Il semble, par exemple, évident que tous les pays devraient pouvoir compter sur un seul filet de sécurité financier mondial. Pourtant, c’est de moins en moins le cas : un nombre croissant de pays ont choisi de s’auto-assurer (en accumulant des réserves de change) ou de recourir à des filets de sécurité régionaux. Inversement, un régime de concurrence mondial peut sembler impossible à mettre en place sans un accord improbable conférant à un organisme supranational le pouvoir de bloquer les fusions ; pourtant, les décisions extraterritoriales prises par des autorités de concurrence indépendantes sont proches de ce résultat.
Un autre exemple éloquent est celui de la lutte contre le changement climatique. S’il est indéniable que l’action a été trop longtemps retardée parce que les solutions aux défis sont colossales, la grande flexibilité des mécanismes de l’accord de Paris a déclenché un mouvement encore insuffisant, mais réel, de réactions des acteurs gouvernementaux et privés. Ainsi La difficulté de l’action collective ne se résume pas à celle du jeu sous-jacent.
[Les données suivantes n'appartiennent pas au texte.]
(** [prepare] leaves the registry alone and logs at most the event; when it
    returns, it returns the event the marshaller read. *)
Lemma prepare_run protocol request (s : R) :
  (∃ e pre, before_model pre
            ∧ prepare protocol request s = mkRun (inl e) s pre)
  ∨ (∃ event inputs headers,
       FromRequest v1.new (request_headers request) (request_body request)
         = inr event
       ∧ prepare protocol request s
         = mkRun (inr (event, inputs, headers)) s
             [Log DEBUG (dumps (v1.Properties event))]).
Proof.
  unfold prepare, parse_body, logging_debug. unfold_monad.
  destruct (loads _) as [[msg|msg]|body]; unfold bind at 1; run;
    [left; eauto using before_model..|].
  destruct (get_request_handler _ _) as [e|rh]; unfold bind at 1; run;
    [left; eauto using before_model|].
  destruct (validate rh) as [e|[]]; unfold bind at 1; run;
    [left; eauto using before_model|].
  destruct (extract_request rh) as [e|[[y_pred y_true] task]];
    unfold bind at 1; run; [left; eauto using before_model|].
  destruct (FromRequest _ _ _) as [e|event] eqn:Hevent; unfold bind at 1; run;
    [left; eauto using before_model|].
  unfold bind at 1; run.
  destruct (convert_inputs _ _) as [e|inputs]; unfold bind at 1; run;
    [left; eauto using before_model|].
  right. by exists event, inputs, (context_of request task).
Qed.

(** Every request runs in one of the three ways. *)
Lemma post_runs self request (s : R) :
  post_run self request s (post self request s).
Proof.
  rewrite post_prepare.
  destruct (prepare_run (handler_protocol self) request s)
    as [(e & pre & Hpre & Hrun)|(event & inputs & headers & Hevent & Hrun)].
  { rewrite (bind_run_inl _ _ _ _ _ _ Hrun). by apply post_stops. }
  rewrite (bind_run_inr _ _ _ _ _ _ Hrun). cbn [fst snd].
  unfold invoke_model. unfold_monad.
  destruct (handler_model self) as [model|] eqn:Hmodel.
  2: { unfold bind. run. apply post_stops. apply before_inputs. }
  unfold bind at 1 2 3. run.
  destruct (process_event model inputs headers) as [e|[response|]] eqn:E; run.
  - eapply post_model_fails; [done|congruence].
  - by apply (post_model_answers self request s event model inputs headers
                response).
  - eapply post_model_fails; [done|congruence].
Qed.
Du point de vue des sciences juridiques et politiques, ce qui importe plutôt, c’est la force de l’ensemble des règles et des institutions qui régissent l’action collective. Les facteurs de succès sont un traité international, un ensemble de lois qui obligent les États à se comporter conformément à une norme commune, et une institution établie capable d’exercer une surveillance. L’analyse indique toutefois que les résultats ne peuvent être attribués à la force du système juridique et institutionnel. La réglementation bancaire en est un bon exemple : des normes sont établies au niveau international (par le Comité de Bâle sur le contrôle bancaire), mais leur application n’est pas obligatoire. Les gouvernements sont libres de les mettre en œuvre ou non. Les incitations proviennent de la pression des pairs et du marché ; elles sont renforcées par un processus de contrôle minutieux. A l’inverse, les difficultés de la coordination internationale précisément dans les domaines (commerce et finance internationale) où elle est le mieux armée juridiquement et institutionnellement, indiquent qu’un ordre juridique n’est pas nécessairement propice à la coopération.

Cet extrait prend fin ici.